2. Induced thrust measurement test actual joint (
Using a double offset joint), the force generated in the axial direction when rotated by applying the operating angle and torque was measured as the induced thrust. Example 1, Comparative Example 1, Comparative Example 6
The test results for each grease of Comparative Example 7 are shown in FIG. Measurement conditions Rotation speed: 900 rpm Torque: 15 kgf・
m angle 2, 4,
6, 8゜Test time 5 minutes later

[
3. Durability Life Test The durability life test was conducted under the following conditions using a double offset type joint, and the presence or absence of flaking was evaluated. Example 1, Comparative Example 1, Comparative Example 6 and Comparative Example 7
The test results for each grease are shown in Figure 4. Measurement conditions rotation speed 1000 rpm torque
53 kgf・m angle
4.5°

[0020]

[Table 1]

[0021]

[Effect of the invention] As is clear from the results in Table 1 and Figure 3,
The effect of reducing the friction coefficient and induced thrust was obtained. Moreover, from the results shown in FIG. 4, an improvement in the durability life has been obtained. That is, the grease composition for constant velocity joints of the present invention contains (A) molybdenum dialkyldithiocarbamate sulfide, (B) molybdenum disulfide, and (C) zinc dithiophosphate in urea grease consisting of a lubricating oil and a urea-based thickener. Compound and (D) castor oil, soybean oil, rapeseed oil,
By using a specific combination of oily agents selected from the group consisting of vegetable oils and fats such as coconut oil, etc., the induced thrust of constant velocity joints such as double offset type can be reduced. However, the flaking resistance was improved.

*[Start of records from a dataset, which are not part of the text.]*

(* ===== verification/Snapshots.v ===== *)
(** * Encrypted snapshots

    Models how the node agent turns a runtime's data into an encrypted snapshot
    in its own blob store and back (cmd/virtnoded/blobstore.go): the keys derived
    from what a phone sealed to the node, the snapshot file, its chunks, the
    manifest that lists them, its validation and its authentication, and the
    local store's operations.

    The snapshot file and the chunks are lists of bytes; hashing, keyed hashing
    and encryption are the real functions ([Codec], [Crypto]), so what is random
    (salts, nonces, snapshot IDs) and the time are arguments.  compress/gzip
    around archive/tar is [Packer]: what reading an archive gives.  A blob store
    is a map from object keys to bytes; writing a file, syncing and renaming do
    not fail, and a snapshot's directory appears with all its chunks at once, as
    the code's staging and rename make it.  A time in a manifest is the text
    encoding/json writes it as. *)

From Stdlib Require Import Ascii.
From stdpp Require Import pretty.
From S2P Require Import Prelude.
From S2P Require Import GoLib.
From S2P Require Import Codec.
From S2P Require Import Crypto.
From S2P Require Import Archive.
Open Scope Z_scope.

(** ** Errors and limits *)

Inductive blob_error :=
| ErrSnapshotMissing
| ErrBlobSnapshotTooLarge
| ErrRuntimeStorageQuotaExceeded
| ErrFromArchive (e : archive_error)
| ErrBlob (text : string).

Definition snapshotMagic : string := "VRTBLOB2".
Definition snapshotMagicV1 : string := "VRTBLOB1".
Definition runtimeSnapshotKeyContext : string := "VIRTROID-RUNTIME-SNAPSHOT-KEY-V2".
Definition runtimeBlobNamespaceCtx : string := "VIRTROID-RUNTIME-BLOB-NAMESPACE-V3".
Definition runtimeManifestMACCtx : string := "VIRTROID-RUNTIME-MANIFEST-MAC-V3".
Definition runtimeBoundEncryption : string := "aes-ctr+hmac-sha256+runtime-kdf-v2".
Definition authenticatedEncryption : string := "aes-ctr+hmac-sha256+runtime-kdf-v2+manifest-mac-v3".
Definition snapshotTagSize : Z := 32.
Definition blobStoreLocal : string := "local-disk".
Definition blobStoreRenterd : string := "sia-renterd".
Definition blobStoreSia : string := "sia-indexd".
Definition blobChunkSize : Z := Z.shiftl 4 20.
Definition maxBlobChunkSize : Z := Z.shiftl 16 20.
Definition maxBlobSnapshotBytes : Z := Z.shiftl 16 30.
Definition maxBlobManifestChunks : Z := maxBlobSnapshotBytes / blobChunkSize.

Definition zlen {A} (l : list A) : Z := Z.of_nat (length l).

(** ** Manifests *)

Record blobChunk := MkChunk { ch_Index : Z; ch_Key : string; ch_Size : Z; ch_SHA256 : string }.
#[warnings="-register-all"]
Inductive blobManifest := MkManifest {
  bm_Version : Z; bm_RuntimeID : string; bm_Namespace : string; bm_Store : string; bm_Bucket : string; bm_ObjectType : string;
  bm_SnapshotID : string; bm_Generation : Z; bm_CreatedAt : string; bm_ChunkSize : Z; bm_TotalBytes : Z; bm_Compression : string;
  bm_Encryption : string; bm_Chunks : list blobChunk; bm_SiaObject : string; bm_ManifestMAC : string;
  bm_MigrationFallback : option blobManifest }.
#[export] Instance blob_manifest_eta : Eta blobManifest := λ m,
  MkManifest m.(bm_Version) m.(bm_RuntimeID) m.(bm_Namespace) m.(bm_Store) m.(bm_Bucket) m.(bm_ObjectType) m.(bm_SnapshotID)
    m.(bm_Generation) m.(bm_CreatedAt) m.(bm_ChunkSize) m.(bm_TotalBytes) m.(bm_Compression) m.(bm_Encryption) m.(bm_Chunks)
    m.(bm_SiaObject) m.(bm_ManifestMAC) m.(bm_MigrationFallback).
(* ===== verification/NodeSessions.v ===== *)
(** * A runtime's data on a node

    Models what the node agent does with a runtime's data when it starts, stops,
    wipes or deletes the runtime (cmd/virtnoded/blobstore.go: [prepareSessionData],
    [prepareSessionPersistence], [persistSessionData], [cleanupBlobStorage],
    [clearSnapshot]; cmd/virtnoded/main.go: the cold start of
    [ensureRuntimeRunning], [ensureRuntimeStopped], [discardTaintedRuntime],
    [wipeRuntime], [deleteRuntime]), on a node that keeps snapshots on its own
    disk (no renterd or Sia configured).

    The node's state is its directories and files for each runtime; the control
    plane's is the manifest and the status it last committed for the runtime.
    What else can happen is an argument: whether a call to Docker, to the disk or
    to the network succeeded ([StartOutcome], [StopOutcome]), and whether a report
    reached the control plane, was refused, or got lost before or after it was
    committed ([outcome]).  A failed call ends the operation there, as a crash of
    the node would.  Log lines, ports, personas, the location feed and networks
    are left out; what is written into the data before the container starts (the
    node's adb key, reset device IDs) is a function of the data. *)

From Stdlib Require Import Ascii.
From S2P Require Import Prelude.
From S2P Require Import GoLib.
From S2P Require Import Codec.
From S2P Require Import Crypto.
From S2P Require Import Archive.
From S2P Require Import Snapshots.
Open Scope Z_scope.

(** ** State *)

Record Node := MkNode {
  nd_data : gmap string Fs; (** RuntimeRoot/<id>/data *)
  nd_unsaved : gset string; (** the unsaved-session markers *)
  nd_legacy : gmap string (list N); (** RuntimeRoot/<id>/blob/userdata.enc *)
  nd_blobs : Blobs;
  nd_containers : gset string;
  nd_keys : gmap string (list N); (** runtimeBlobKeys *)
  nd_floors : gmap string Z (** snapshotFloors *) }.
#[export] Instance node_eta : Eta Node := λ n,
  MkNode n.(nd_data) n.(nd_unsaved) n.(nd_legacy) n.(nd_blobs) n.(nd_containers) n.(nd_keys) n.(nd_floors).

(** What the control plane has committed for the runtime: its manifest, whether it
    is to run, whether its status is "stopped", and whether a cleanup is pending. *)
Record Cp := MkCp { cp_manifest : option blobManifest; cp_running : bool; cp_stopped : bool; cp_cleanup : bool }.
#[export] Instance cp_eta : Eta Cp := λ c, MkCp c.(cp_manifest) c.(cp_running) c.(cp_stopped) c.(cp_cleanup).

Record World := MkWorld { w_node : Node; w_cp : Cp }.
#[export] Instance world_eta : Eta World := λ w, MkWorld w.(w_node) w.(w_cp).

Inductive node_error := NBlob (e : blob_error) | NFs (e : fs_error) | NText (text : string) | NTooLarge.
Notation Op := (M World node_error).
(** A request the signer's table remembers is not accepted again. *)
Lemma accept_once now e e' q db db' : remembered q db = Some e → now ≤ e → accept now e' q db ≠ (db', inr tt).
Proof.
  intros Hr Hn Ha. destruct q; cbn [accept remembered] in *.
  - apply (wp_run _ (λ _ _, False) (λ _ _, True)) in Ha; [done|]. unfold RememberDeviceRequestNonce. wp_steps; try done.
    rewrite (remember_refuses _ _ _ _ _ Hr Hn) in *. done.
  - apply (wp_run _ (λ _ _, False) (λ _ _, True)) in Ha; [done|]. unfold RememberNodeRequestNonce. wp_steps; try done.
    rewrite (remember_refuses _ _ _ _ _ Hr Hn) in *. done.
  - apply (wp_run _ (λ _ _, False) (λ _ _, True)) in Ha; [done|]. unfold RememberRuntimeCapabilityNonce. wp_steps; try done.
    rewrite (remember_refuses _ _ _ _ _ Hr Hn) in *. done.
Qed.

Lemma accepted_wp k now r s :
  wp (authenticate k now r) (accepted k now r s)
     (λ _ s', nonces s'.(api_db) = nonces s.(api_db) ∧ match k with NodeSigner _ _ => True | _ => s'.(api_db) = s.(api_db) end) s.
Proof.
  destruct k; (eapply wp_mono; [first [apply device_accepted | apply capability_accepted | apply node_accepted | apply service_accepted]
    | done | by intros e s' ->]).
Qed.
End authentic.

(** *** What is signed *)

(** A text somebody signs, by who signs it. *)
Inductive signed_text :=
| DeviceText (method uri account device timestamp nonce bodyHash : string)
| RelayText (method uri account device timestamp nonce bodyHash : string)
| CapabilityText (method uri capability timestamp nonce bodyHash : string)
| NodeText (method uri node timestamp nonce bodyHash : string)
| CallbackText (method uri timestamp nonce bodyHash : string).

Definition signed_bytes (x : signed_text) : list N :=
  match x with
  | DeviceText m u a d t n h => signedRequestCanonical m u a d t n h
  | RelayText m u a d t n h => signedRequestCanonicalFor relaySignatureContext m u a d t n h
  | CapabilityText m u c t n h => capabilityRequestCanonical m u c t n h
  | NodeText m u i t n h => Canonical m u i t n h
  | CallbackText m u t n h => callbackauth.Canonical m u t n h
  end.

(** The same text, as the signature takes it: nodes' and callbacks' headers are
    trimmed, and methods are in capitals. *)
Definition as_signed (x : signed_text) : signed_text :=
  match x with
  | DeviceText m u a d t n h => DeviceText (ToUpper m) u a d t n h
  | RelayText m u a d t n h => RelayText (ToUpper m) u a d t n h
  | CapabilityText m u c t n h => CapabilityText (ToUpper m) u c t n h
  | NodeText m u i t n h => NodeText (ToUpper m) u (TrimSpace i) (TrimSpace t) (TrimSpace n) (TrimSpace h)
  | CallbackText m u t n h => CallbackText (ToUpper m) u (TrimSpace t) (TrimSpace n) (TrimSpace h)
  end.
(** [None] when the node is over its limit, which is not an error. *)
Definition securityEventAppend (db : Db) (now cfgRateLimit cfgRetention : Z) (nodeID : string) (decoded : option securityEventRequest)
    (eventID : string) (envelope : securityNoticeEvent → string → option string) (fresh : nat → string) : NHandler (option nat) :=
  req ← require decoded (400, "invalid json"%string);
  let rule := trimForStorage req.(eq_Rule) 256 in
  let output := trimForStorage req.(eq_Output) maxSecurityEventOutputRunes in
  refuse_if ((rule =?s "") && (output =?s "")) (400, "rule or output is required"%string);;
  let eventJSON := trimForStorage req.(eq_eventJSON) maxSecurityEventJSONRunes in
  let rateLimit := if cfgRateLimit <=? 0 then defaultSecurityEventRateLimitPerMinute else cfgRateLimit in
  let retention := if cfgRetention <=? 0 then defaultSecurityEventRetention else cfgRetention in
  a ← gets Datatypes.id;
  match AppendSecurityEventLimited now (MkSecurityEventInput nodeID (trimForStorage req.(eq_Source) 64) rule (trimForStorage req.(eq_Priority) 32) output
          (normalizeSecurityEventTags req.(eq_Tags)) eventJSON req.(eq_Time)) rateLimit retention a.(ap_notices) with
  | (n, inl ErrSecurityEventRateLimit) => modify (λ a, a <| ap_notices := n |>);; mret None
  | (n, inl _) => modify (λ a, a <| ap_notices := n |>);; throw (internal_error "security_event_append_failed")
  | (n, inr _) =>
    modify (λ a, a <| ap_notices := n |>);;
    queued ← enqueueNodeSecurityNotice db now nodeID req.(eq_Source) req.(eq_Rule) req.(eq_Priority) eventID
      (Some (coalesce req.(eq_Time) now)) envelope fresh;
    mret (Some queued)
  end.

(** *** Notices of the operator *)

Definition boundedNoticeTitle (title : string) : string :=
  if (rune_count (bytes_of title) <=? maxNotificationTitleRunes)%nat then title
  else of_bytes (take_runes (maxNotificationTitleRunes - 1) (bytes_of title)) +:+ of_bytes [ascii_of_N 226; ascii_of_N 128; ascii_of_N 166].

(** Failures are only logged: the next device's notice is queued all the same.  What is
    not done in a transaction stays done. *)
Definition enqueueOperatorNotice (db : Db) (now : Z) (eventID : string) (envelope : string → option string) (fresh : nat → string)
    : NHandler unit :=
  a ← gets Datatypes.id;
  let subscriptions := ListOperatorNotificationSubscriptions db a.(ap_notices) in
  for_each (λ i_sub,
    let '(i, (device, s)) := i_sub in
    match envelope s.(sb_EncryptionPublicKey) with
    | None => mret tt
    | Some sealed =>
      a ← gets Datatypes.id;
      match EnqueueOperatorNoticeDelivery db now (MkDeliveryInput (fresh i) "" eventID device sealed (now + notificationDeliveryTTL)) a.(ap_notices) with
      | (n, inl _) => modify (λ a, a <| ap_notices := n |>)
      | (n, inr _) => modify (λ a, a <| ap_notices := n |>);; notify device
      end
    end) (zip (seq 0 (length subscriptions)) subscriptions).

[Brief explanation of the drawing]

FIG. 1 is a side view, partially cut away, of a double safety joint in which the grease composition of the present invention is used in lubricated parts.

FIG. 2 is an explanatory diagram showing a state in which a friction coefficient is measured with a Saban type friction and wear tester.

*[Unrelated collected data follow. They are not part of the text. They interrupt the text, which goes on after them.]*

(* ===== verification/Deposits.v ===== *)
(** * Finding deposits

    Models the deposit side of cmd/virtroid-payments: listing the transfers to
    an address (tronapi.go, [transfers]), checking one on a second node
    (tronapi.go, [verifyTransfer]), the watcher that goes through the accounts'
    addresses and reports what it finds (watch.go), and the control plane's
    handlers that serve the watch list and credit reports (internal/httpapi/
    wallet.go), which call the store ([Wallet]).

    HTTP and JSON are not modelled: a service is a function on a world [W] that
    answers with data or an error, and the watcher is a function of such services
    ([WatchServices], the Go interfaces); a handler gets the decoded body beside
    the signed request.  Errors are their texts; log lines, and the heartbeat a
    service leaves for the operator console, are left out.  Times are nanoseconds,
    the control plane's microseconds. *)

From Stdlib Require Import Ascii.
From S2P Require Import Prelude.
From S2P Require Import GoLib.
From S2P Require Import Codec.
From S2P Require Import Schema.
From S2P Require Import Wallet.
From S2P Require Import Devices.
From S2P Require Import Tron.
From S2P Require Import Requests.
Open Scope Z_scope.

(** ** Library functions *)

(** [time.UnixMilli]. *)
Definition of_UnixMilli (ms : Z) : Z := ms * 10 ^ 6.
Definition second_ns : Z := 10 ^ 9.
Definition hour_ns : Z := 3600 * second_ns.
(** [time.Time{}], the year 1. *)
Definition zero_time : Z := -62135596800 * second_ns.

(** A call to a service, in a world that it may change. *)
Notation Svc W := (M W string).

(** ** tronapi.go *)

Definition transferEventTopic : string := "ddf252ad1be2c89b69c2b068fc378daa952ba7f163c4a11628f55a4df523b3ef".

Record usdtTransfer := MkTransfer { ut_TxID : string; ut_To : string; ut_AmountMicro : Z; ut_BlockTime : Z }.

(** TronGrid's answer, decoded. *)
Record trc20Item := MkItem {
  it_TransactionID : string; it_BlockTimestamp : Z; it_From : string; it_To : string; it_Type : string;
  it_Value : string; it_TokenAddress : string; it_TokenDecimals : Z }.
Record trc20Page := MkPage { pg_Success : bool; pg_Data : list trc20Item; pg_Fingerprint : string }.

FIG. 3 is a graph showing the induced thrust measurement test results of each grease of Example 1, Comparative Examples 1, 6, and 7.

FIG. 4 is a graph showing the durability test results of each grease of Example 1 and Comparative Examples 1, 6, and 7.

Claims (1)

[Claims] [Claim 1] Urea grease consisting of a lubricating oil and a urea-based thickener, (A) molybdenum sulfide dialkyldithiocarbamate, (B) molybdenum disulfide, and (C) the following formula [Chemical formula 1] (wherein R is an extreme pressure additive consisting of a zinc dithiophosphate compound represented by (representing an alkyl group or an aryl group); (D) an oily agent consisting of one or more types of vegetable oils and fats as essential components, and (A) The content of the component is 1 to 5% by weight, the content of the component (B) is 0.2 to 1% by weight, the content of the component (C) is 0.5 to 3% by weight, (D
) The content of the component is 0.5 to 5% by weight, and the content of the component (B) is 0.0 when the content of the component (A) is 1.
A grease composition for constant velocity joints, characterized in that it has a molecular weight of 4 to 0.5.